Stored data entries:
________
(* ===== verification/Broker.v ===== *)
(** * Broker: bar-level fill pricing ([backtest/broker.py], [evaluation/stress.py])

    Maker limits fill at their posted price; marketable legs cross half the optional spread
    stress and then pay adverse slippage. [maker_touched] decides whether a bar trades through
    a resting limit. The divisions by fixed basis-point constants are in the ambient context. *)

From S2P Require Import Prelude Decimals DecimalFacts Geometry.

Open Scope Z_scope.

Inductive QuoteSide := ask_side | bid_side.

Record FillQuote := {
  reference_price : decimal;
  price : decimal;
  executable_side : option QuoteSide;
  spread_cost : decimal
}.

(** [FillModel(spread_bps)] is its one field. *)
Record FillModel := { model_spread_bps : decimal }.

Record ExecutionStress := {
  entry_latency_bars : Z;
  maker_penetration_bps : decimal;
  entry_fill_fraction : decimal
}.

(** Field bounds and validators of [ExecutionStress]. *)
Definition valid_stress (s : ExecutionStress) : bool :=
  (0 <=? entry_latency_bars s) && (entry_latency_bars s <=? 100) &&
  ((d0 <=? maker_penetration_bps s) && (maker_penetration_bps s <=? of_Z 1000) &&
   (d0 <? entry_fill_fraction s) && (entry_fill_fraction s <=? d1))%dec.

Definition _ONE : decimal := d1.
Definition _BPS : decimal := of_Z 10000.
Definition _HALF_SPREAD_DIVISOR : decimal := of_Z 20000.

Section Broker.
Context {dc : DecimalContext}.

Definition spread_stressed (m : FillModel) : bool := (d0 <? model_spread_bps m)%dec.

Definition _half_spread_fraction (m : FillModel) : result decimal :=
  div (model_spread_bps m) _HALF_SPREAD_DIVISOR.

Definition maker (limit_price : decimal) : FillQuote :=
  {| reference_price := limit_price; price := limit_price; executable_side := None; spread_cost := d0 |}.

Definition bid (m : FillModel) (raw_price : decimal) : result decimal :=
  if negb (spread_stressed m) then Ok raw_price
  else h ← _half_spread_fraction m; Ok (raw_price * (_ONE - h))%dec.

Definition ask (m : FillModel) (raw_price : decimal) : result decimal :=
  if negb (spread_stressed m) then Ok raw_price
  else h ← _half_spread_fraction m; Ok (raw_price * (_ONE + h))%dec.

Definition raw_for_bid (m : FillModel) (bid_price : decimal) : result decimal :=
  if negb (spread_stressed m) then Ok bid_price
  else h ← _half_spread_fraction m; div bid_price (_ONE - h)%dec.

Definition raw_for_ask (m : FillModel) (ask_price : decimal) : result decimal :=
  if negb (spread_stressed m) then Ok ask_price
  else h ← _half_spread_fraction m; div ask_price (_ONE + h)%dec.

Definition mark (m : FillModel) (raw_price : decimal) (side : PositionSide) : result decimal :=
  match side with SHORT => ask m raw_price | LONG => bid m raw_price end.

Definition _quote (m : FillModel) (reference_price price : decimal) (side : QuoteSide)
    (spread_cost : decimal) : FillQuote :=
  if negb (spread_stressed m)
  then {| reference_price := reference_price; price := price; executable_side := None; spread_cost := d0 |}
  else {| reference_price := reference_price; price := price; executable_side := Some side;
          spread_cost := spread_cost |}.

Definition taker_buy (m : FillModel) (reference_price slippage_bps : decimal) : result FillQuote :=
  ask ← ask m reference_price;
  slip ← div slippage_bps _BPS;
  Ok (_quote m reference_price (ask * (_ONE + slip))%dec ask_side (ask - reference_price)%dec).

Definition taker_sell (m : FillModel) (reference_price slippage_bps : decimal) : result FillQuote :=
  bid ← bid m reference_price;
  slip ← div slippage_bps _BPS;
  Ok (_quote m reference_price (bid * (_ONE - slip))%dec bid_side (reference_price - bid)%dec).

Definition maker_touched (high low price : decimal) (buy : bool) (stress : option ExecutionStress)
    : result bool :=
  buffer ← match stress with
           | None => Ok d0
           | Some s => div (maker_penetration_bps s) (of_Z 10000)
           end;
  Ok (if buy then (low <=? price * (d1 - buffer))%dec else (high >=? price * (d1 + buffer))%dec).

End Broker.

(** ** Marketable fills are adverse *)

Section Adverse.
Context {dc : DecimalContext}.
Context (Hw : wide dc).

Lemma div_positive a n q : 0 < n -> div a (of_Z n) = Ok q -> rounds prec (val a / inject_Z n) q.
Proof. intros _ Hq. apply div_rounds in Hq as [_ Hq]. by rewrite val_of_Z in Hq. Qed.

Lemma one_representable : representable prec 1.
Proof. apply (representable_Z 1). pose proof prec_pos. pose proof (pow10_pos prec). lia. Qed.

(** A fraction of at most one tenth, taken off or put on, stays between zero and two. *)
Lemma basis_fraction a n q : (0 <= val a)%Q -> (val a <= 1000)%Q -> 10000 <= n ->
  div a (of_Z n) = Ok q ->
  (0 <= val q ∧ 0 < val (_ONE - q)%dec ∧ val (_ONE - q)%dec <= 1 ∧ 1 <= val (_ONE + q)%dec)%Q.
Proof.
  intros Ha0 Ha1 Hn Hq. pose proof prec_pos as Hp. apply div_positive in Hq; [|lia].
  assert (HnQ : (10000 <= inject_Z n)%Q) by (rewrite Zle_Qle in Hn; exact Hn).
  assert (Hx0 : (0 <= val a / inject_Z n)%Q) by (apply Qle_shift_div_l; lra).
  assert (Hx1 : (val a / inject_Z n <= 1 # 10)%Q) by (apply Qle_shift_div_r; lra).
  destruct (rounds_percent _ _ Hw Hq Hx0) as [_ Hq1].
  pose proof (rounds_nonneg _ _ Hp Hq Hx0) as Hq0. split; [done|].
  pose proof (sub_rounds _ONE q) as Hs. pose proof (add_rounds _ONE q) as Hd.
  change (val _ONE) with 1%Q in *. split; [|split].
  - apply (rounds_pos _ _ Hp Hs). lra.
  - apply (rounds_le _ _ _ Hs one_representable). lra.
  - apply (rounds_ge _ _ _ Hd one_representable). lra.
Qed.

Lemma scale_down p f : (0 <= val p)%Q -> representable prec (val p) -> (0 < val f)%Q -> (val f <= 1)%Q ->
  (0 <= val (p * f)%dec ∧ val (p * f)%dec <= val p)%Q.
Proof.
  intros Hp0 Hrep Hf0 Hf1. split.
  - refine (rounds_nonneg _ _ prec_pos (mul_rounds p f) _). apply Qmult_le_0_compat; lra.
  - apply (rounds_le _ _ _ (mul_rounds p f) Hrep).
    assert (val p * val f <= val p * 1)%Q by (apply Qmult_le_compat_nonneg; lra). lra.
Qed.

Lemma scale_up p f : (0 <= val p)%Q -> representable prec (val p) -> (1 <= val f)%Q ->
  (val p <= val (p * f)%dec)%Q.
Proof.
  intros Hp0 Hrep Hf1. apply (rounds_ge _ _ _ (mul_rounds p f) Hrep).
  assert (val p * 1 <= val p * val f)%Q by (apply Qmult_le_compat_nonneg; lra). lra.
Qed.

Definition valid_bps (d : decimal) : Prop := (0 <= val d ∧ val d <= 1000)%Q.

Lemma bid_below m p b : valid_bps (model_spread_bps m) -> (0 <= val p)%Q -> representable prec (val p) ->
  bid m p = Ok b -> (0 <= val b ∧ val b <= val p)%Q ∧ representable prec (val b).
Proof.
  intros [Hs0 Hs1] Hp Hrep. unfold bid. destruct (negb _).
  - intros [= <-]. split; [lra|done].
  - intros (h & Hh & [= <-])%bind_Ok.
    destruct (basis_fraction _ 20000 _ Hs0 Hs1 ltac:(lia) Hh) as (_ & F0 & F1 & _).
    split; [by apply scale_down|]. eapply rounds_representable, mul_rounds.
Qed.

Lemma ask_above m p a : valid_bps (model_spread_bps m) -> (0 <= val p)%Q -> representable prec (val p) ->
  ask m p = Ok a -> (val p <= val a)%Q ∧ representable prec (val a).
Proof.
  intros [Hs0 Hs1] Hp Hrep. unfold ask. destruct (negb _).
  - intros [= <-]. split; [apply Qle_refl|done].
  - intros (h & Hh & [= <-])%bind_Ok.
    destruct (basis_fraction _ 20000 _ Hs0 Hs1 ltac:(lia) Hh) as (_ & _ & _ & F1).
    split; [by apply scale_up|]. eapply rounds_representable, mul_rounds.
Qed.

(** A marketable leg never improves on its reference: a taker sell is priced at or below it
    and never negative, a taker buy at or above it, whatever spread stress and slippage the
    run declares (up to their bounds) and after every rounding. *)
Lemma taker_fills_adverse m reference slippage :
  valid_bps (model_spread_bps m) -> valid_bps slippage ->
  (0 <= val reference)%Q -> representable prec (val reference) ->
  (∀ q, taker_sell m reference slippage = Ok q -> (0 <= val (price q) ∧ val (price q) <= val reference)%Q) ∧
  (∀ q, taker_buy m reference slippage = Ok q -> (val reference <= val (price q))%Q).
Proof.
  intros Hm [Hs0 Hs1] Hr Hrep. split; intros q.
  - intros (b & Hb & (s & Hs & Hq)%bind_Ok)%bind_Ok. injection Hq as <-.
    destruct (bid_below _ _ _ Hm Hr Hrep Hb) as [[B0 B1] Brep].
    destruct (basis_fraction _ 10000 _ Hs0 Hs1 ltac:(lia) Hs) as (_ & F0 & F1 & _).
    destruct (scale_down b _ B0 Brep F0 F1). unfold _quote. destruct (negb _); cbn [price]; lra.
  - intros (a & Ha & (s & Hs & Hq)%bind_Ok)%bind_Ok. injection Hq as <-.
    destruct (ask_above _ _ _ Hm Hr Hrep Ha) as [A1 Arep].
    destruct (basis_fraction _ 10000 _ Hs0 Hs1 ltac:(lia) Hs) as (_ & _ & _ & F1).
    pose proof (scale_up a _ ltac:(lra) Arep F1). unfold _quote. destruct (negb _); cbn [price]; lra.
Qed.

End Adverse.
________
WHAT TO WORK ON:
Your answer must consist solely of the lines from the top of the entries above through the line containing "model_spread_bps : decimal", copied exactly, both ends included.

SOLVED EXERCISE:
(* ===== verification/Broker.v ===== *)
(** * Broker: bar-level fill pricing ([backtest/broker.py], [evaluation/stress.py])

    Maker limits fill at their posted price; marketable legs cross half the optional spread
    stress and then pay adverse slippage. [maker_touched] decides whether a bar trades through
    a resting limit. The divisions by fixed basis-point constants are in the ambient context. *)

From S2P Require Import Prelude Decimals DecimalFacts Geometry.

Open Scope Z_scope.

Inductive QuoteSide := ask_side | bid_side.

Record FillQuote := {
  reference_price : decimal;
  price : decimal;
  executable_side : option QuoteSide;
  spread_cost : decimal
}.

(** [FillModel(spread_bps)] is its one field. *)
Record FillModel := { model_spread_bps : decimal }.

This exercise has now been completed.